O blog em que o sonho é o principal verso da vida. O ser humano na sua essência. Os sentimentos à flor da pele. O tudo e o nada.

O meu poema

O blog em que o sonho é o principal verso da vida. O ser humano na sua essência. Os sentimentos à flor da pele. O tudo e o nada.

De 12 em 12 horas

 

 

Três horas da manhã e nada.

São voltas e voltas em vão.

Viro-me para um lado, suspiro pelo outro e não há forma de calar o que em mim acorda e não adormece. Bebi toda a água permitida para um momento e deitei-me de novo, na esperança de ter afogado os sobressaltos.
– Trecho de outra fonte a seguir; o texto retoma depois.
Lemma widget_literal_plain node val :
  plain_widgets node →
  widget_literal (widgets_values node) (mapping_of node) val →
  as_reference val = None.
Proof.
  unfold plain_widgets, widget_literal, mapping_of. intros Hplain [[nm Hm]|Hw].
  - destruct (widgets_values node) as [| | | | |ws|kv]; try done.
    destruct (json_eq_str (node_type node) "KSampler"); [|done].
    cbn [mapping_get ksampler_mapping dict_get] in Hm.
    repeat case_match; simplify_eq; by apply widget_or_plain.
  - destruct (widgets_values node) as [| | | | |ws|kv]; try done.
    + rewrite Forall_forall in Hplain. by apply Hplain.
    + destruct Hw as [k Hk]. rewrite Forall_forall in Hplain.
      exact (Hplain (k, val) Hk).
Qed.

(** A Reference in a compiled entry is the resolution of a declared
    link of that node. *)
Lemma compile_node_refs table node e c nm val p :
  compile_node table node = Ok (e, c) → plain_widgets node →
  (nm, val) ∈ inputs e → as_reference val = Some p →
  ∃ inp lid l, inp ∈ node_inputs node ∧ link inp = Some lid ∧
               table !! lid = Some l ∧ p = str_Z (src_node l).
Proof.
  intros (st & Hrun & -> & _)%compile_node_Ok Hplain Hin Hr.
  cbn [inputs] in Hin.
  destruct (bind_inputs_elem _ _ _ _ _ _ _ _ Hrun Hin)
    as [Hnil|[(inp & lid & l & Hi & Hl & Ht & ->)|Hlit]].
  - by apply elem_of_nil in Hnil.
  - exists inp, lid, l. split_and!; try done.
    cbn in Hr. by simplify_eq.
  - rewrite (widget_literal_plain node val Hplain Hlit) in Hr. done.
Qed.

Lemma refs_within_mono (K K' : string → Prop) flat :
  (∀ p, K p → K' p) → refs_within K flat → refs_within K' flat.
Proof. intros HK H nid node nm val p ???. apply HK. by eapply H. Qed.

Lemma compile_refs data flat :
  compile data = Ok flat → no_dangling_links data →
  Forall plain_widgets (nodes data) →
  refs_within (λ p, p ∈ dict_keys flat) flat.
Proof.
  unfold compile. intros Hc Hlinks Hplain nid e nm val p Hel Hin Hr.
  destruct (compile_nodes_elem _ _ _ _ _ _ Hc Hel)
    as [Hnil|(node & c & Hnode & Hn)]; [by apply elem_of_nil in Hnil|].
  rewrite Forall_forall in Hplain.
  destruct (compile_node_refs _ _ _ _ _ _ _ Hn (Hplain _ Hnode) Hin Hr)
    as (inp & lid & l & Hinp & Hl & Ht & ->).
  unfold no_dangling_links in Hlinks. rewrite Forall_forall in Hlinks.
  specialize (Hlinks node Hnode). rewrite Forall_forall in Hlinks.
  destruct (Hlinks inp Hinp lid Hl) as (l' & Ht' & Hsrc).
  rewrite Ht in Ht'. simplify_eq.
  apply (compile_nodes_keys _ _ _ _ _ Hc). right.
  apply list_elem_of_fmap in Hsrc as (src & -> & Hsrc).
  apply list_elem_of_fmap. by exists src.
Qed.
End Integrity.

(** ** The post-processing hooks *)

Section Hooks.
Implicit Types (data : raw_graph) (flat : pydict flat_node).

Lemma update_unet_keys flat : dict_keys (update_unet flat) = dict_keys flat.
Proof.
  unfold update_unet, dict_keys. rewrite <- list_fmap_compose.
  apply list_fmap_ext. intros _ [k n] _. cbn [compose fst snd].
  by destruct (_ && _).
Qed.

Lemma update_unet_refs (K : string → Prop) flat :
  refs_within K flat → refs_within K (update_unet flat).
Proof.
  intros H nid node' nm val p Hel Hin Hr. unfold update_unet in Hel.
  apply list_elem_of_fmap in Hel as ([k n] & Heq & Hel). cbn [fst snd] in Heq.
  destruct (_ && _); simplify_eq; [|by eapply H].
  cbn [with_inputs inputs] in Hin.
  apply dict_set_elem in Hin as [[-> ->]|Hin]; [done|by eapply H].
Qed.

Lemma find_clip_loader_key flat k :
  find_clip_loader flat = Some k → k ∈ dict_keys flat.
Proof.
  unfold dict_keys. induction flat as [|[nid node] flat IH]; [done|].
  cbn [find_clip_loader]. rewrite fmap_cons. cbn [fst].
  destruct (json_eq_str (class_type node) "CLIPLoader").
  - intros [= ->]. by left.
  - intros H. right. by apply IH.
Qed.

Lemma add_negative_keys flat neg_id k :
  k ∈ dict_keys flat → k ∈ dict_keys (add_negative flat neg_id).
Proof.
  unfold add_negative. intros Hk.
  destruct (find_clip_loader flat) as [cl|]; [|done].
  destruct (String.eqb cl ""); [done|]. apply dict_keys_set. by right.
Qed.

Lemma add_negative_refs flat neg_id :
  refs_within (λ p, p ∈ dict_keys flat) flat →
  refs_within (λ p, p ∈ dict_keys (add_negative flat neg_id))
    (add_negative flat neg_id).
Proof.
  intros H nid node nm val p Hel Hin Hr.
  pose proof (add_negative_keys flat neg_id) as Hkeys.
  unfold add_negative in Hel.
  destruct (find_clip_loader flat) as [cl|] eqn:Hcl;
    [|apply Hkeys; by eapply H].
  destruct (String.eqb cl ""); [apply Hkeys; by eapply H|].
  apply dict_set_elem in Hel as [[-> ->]|Hel]; [|apply Hkeys; by eapply H].
  cbn [inputs] in Hin. apply Hkeys.
  apply elem_of_cons in Hin as [[= -> ->]|Hin].
  - cbn in Hr. simplify_eq. by apply find_clip_loader_key.
  - apply elem_of_cons in Hin as [[= -> ->]|Hin]; [done|].
    by apply elem_of_nil in Hin.
Qed.

Lemma set_link_keys flat nid nm src slot :
  dict_keys (set_link flat nid nm src slot) = dict_keys flat.
Proof.
  unfold set_link. destruct (dict_get flat (py_str nid)) eqn:Hget; [|done].
  apply dict_set_keys_present. apply dict_get_Some_elem in Hget.
  by apply (list_elem_of_fmap_2 fst) in Hget.
Qed.

Lemma set_link_refs (K : string → Prop) flat nid nm src slot :
  (py_str nid ∈ dict_keys flat → K (py_str src)) →
  refs_within K flat → refs_within K (set_link flat nid nm src slot).
Proof.
  intros Hsrc H nid' node' nm' val p Hel Hin Hr. unfold set_link in Hel.
  destruct (dict_get flat (py_str nid)) as [node|] eqn:Hget; [|by eapply H].
  apply dict_get_Some_elem in Hget.
  apply dict_set_elem in Hel as [[-> ->]|Hel]; [|by eapply H].
  cbn [with_inputs inputs] in Hin.
  apply dict_set_elem in Hin as [[-> ->]|Hin]; [|by eapply H].
  cbn in Hr. simplify_eq. apply Hsrc.
  by apply (list_elem_of_fmap_2 fst) in Hget.
Qed.

(** Lines 96-110 are the calls of [forced_links], in order. *)
Lemma wire_calls flat neg_id :
  wire flat neg_id
  = foldl (fun p (c : string * string * string) =>
             set_link p (IdStr c.1.1) c.1.2 (IdStr c.2) 0)
      flat (forced_links neg_id).
Proof. reflexivity. Qed.
(** * DEAPLearningSystem: a shallow embedding of
      [src/LearningSystems/DEAPLearningSystem.py]

    The learner drives DEAP's tree-based genetic programming: it builds a
    toolbox, evaluates individuals row by row over a pandas frame, trains
    with one of three evolutionary strategies and keeps the best individual
    in a hall of fame of size one.

    Conventions of the embedding
    - Python calls that may raise return a [result]; [try]/[except] is a
      [match] on it.
    - Numbers (Python and numpy floats, with the literals [0], [9999] and
      [-1.0] injected) are an abstract type with the operations the source
      uses, class [Numeric]; nothing below relies on rounding.  A rational
      instance is given at the end for running the definitions.
    - A [pandas.DataFrame] is its row count and its ordered, named columns;
      a [Series] is the list of its values in index order.  An object the
      caller shares with the learner (the frame [X]) is passed in and handed
      back: a function that may change it returns its contents afterwards.
    - [self] is a record of the attributes the source assigns; methods are
      state transformers over it, printing to an explicit [stdout].
    - Of DEAP, pandas and numpy the operations the source calls are
      embedded by what they do; the library's random choices are left open
      (section variables), so every property holds for any behaviour of
      theirs. *)

From Stdlib Require Import ZArith QArith List String Bool Lia.
From stdpp Require Import base option list gmap strings.
Definition parseInt16 (s : string) : option Z :=
  let s := skip_white_space s in
  let (negative, s) :=
    match s with
    | String "-" rest => (true, rest)
    | String "+" rest => (false, rest)
    | _ => (false, s)
    end in
  let s :=
    match s with
    | String "0" (String "x" rest) => rest
    | String "0" (String "X" rest) => rest
    | _ => s
    end in
  match s with
  | String c _ =>
      match hex_digit c with
      | Some _ =>
          let value := Z.of_N (hex_value 0 s) in
          Some (if negative then (- value)%Z else value)
      | None => None
      end
  | EmptyString => None
  end.

(** [config.bot.vid] and [config.bot.pid] *)
Record UsbConfig : Type := {
  config_bot_vid : N;
  config_bot_pid : N
}.

(** An entry of [SerialPort.list]; a port that is not a usb port has no
    identifiers. *)
Record PortInfo : Type := {
  comName : string;
  vendorId : option string;
  productId : option string
}.

Definition set_port (v : option string) (b : Bot) : Bot :=
  mkBot (virtual b) (queue b) (currentJob b) (lr b) (currentLine b)
        (numLines b) (device b) v (fsm b) (io b) (logger b) (delayed b).

(** [verifyVidPid(device)] (part_000:372-381) *)
Definition verifyVidPid (cfg : UsbConfig) (device : Device) : M bool :=
  if ((idVendor (deviceDescriptor device) =? config_bot_vid cfg)
      && (idProduct (deviceDescriptor device) =? config_bot_pid cfg))%N
  then
    modify (set_device (Some device)) ;;
    ret true
  else ret false.

(** [id === parseInt(text.split('x').pop(), 16)] *)
Definition id_is (id : N) (text : string) : bool :=
  match Js.last (Js.split "x"%char text) with
  | Some digits =>
      match parseInt16 digits with
      | Some value => (Z.of_N id =? value)%Z
      | None => false
      end
  | None => false
  end.

(** How the promise of [getPort] ends: resolved, rejected, or never settled
    because the callback of [SerialPort.list] threw. *)
Inductive PortSearch : Type :=
| Resolved (value : bool)
| Rejected (value : bool)
| CallbackThrew (e : Exn).

(** The loop over the ports (part_000:392-402). *)
Fixpoint scan_ports (d : Device) (ports : list PortInfo)
  : PortSearch * option string :=
  match ports with
  | [] => (Rejected false, None)
  | port :: ports' =>
      match vendorId port with
      | None => (CallbackThrew (TypeError "split"), None)
      | Some vendor =>
          if id_is (idVendor (deviceDescriptor d)) vendor then
            match productId port with
            | None => (CallbackThrew (TypeError "split"), None)
            | Some product =>
                if id_is (idProduct (deviceDescriptor d)) product
                then (Resolved true, Some (comName port))
                else scan_ports d ports'
            end
          else scan_ports d ports'
      end
  end.

(** [async getPort()] (part_000:383-406), [ports] being what
    [SerialPort.list] reports. *)
Definition getPort (ports : list PortInfo) (b : Bot) : PortSearch * Bot :=
  match device b with
  | None => (Rejected false, b)
  | Some d =>
      match scan_ports d ports with
      | (Resolved v, Some name) => (Resolved v, set_port (Some name) b)
      | (result, _) => (result, b)
      end
  end.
Pedi, vezes sem conta, que a manhã chegasse mais cedo do que o costume e bamboleei de novo entre as preces de um adormecimento tardio e gradual. Entre lençóis frios, mortos de saudade.

 

Por fim, a manhã. Mais uma oportunidade para vencer a persistência de uma saudade inflamável e pontiaguda.

A cada dia, um laivo de esperança!

Não há batalhas vencidas ou perdidas, há batalhas disputadas!

Cada uma é um combate, uma prova de que viver é mais do que sobreviver. É vingar, é descobrir!

Às vezes, demoro a aprender que as derrotas também nos ensinam e nos tornam vencedores. Lamento-me, isolo-me.

E continuo estendida sobre a mesma inquietude de uma almofada molhada, sorrindo de 12 em 12 horas. No dia seguinte, há mais uma oportunidade para ser.

E apenas serei quando amar a noite como amo o dia!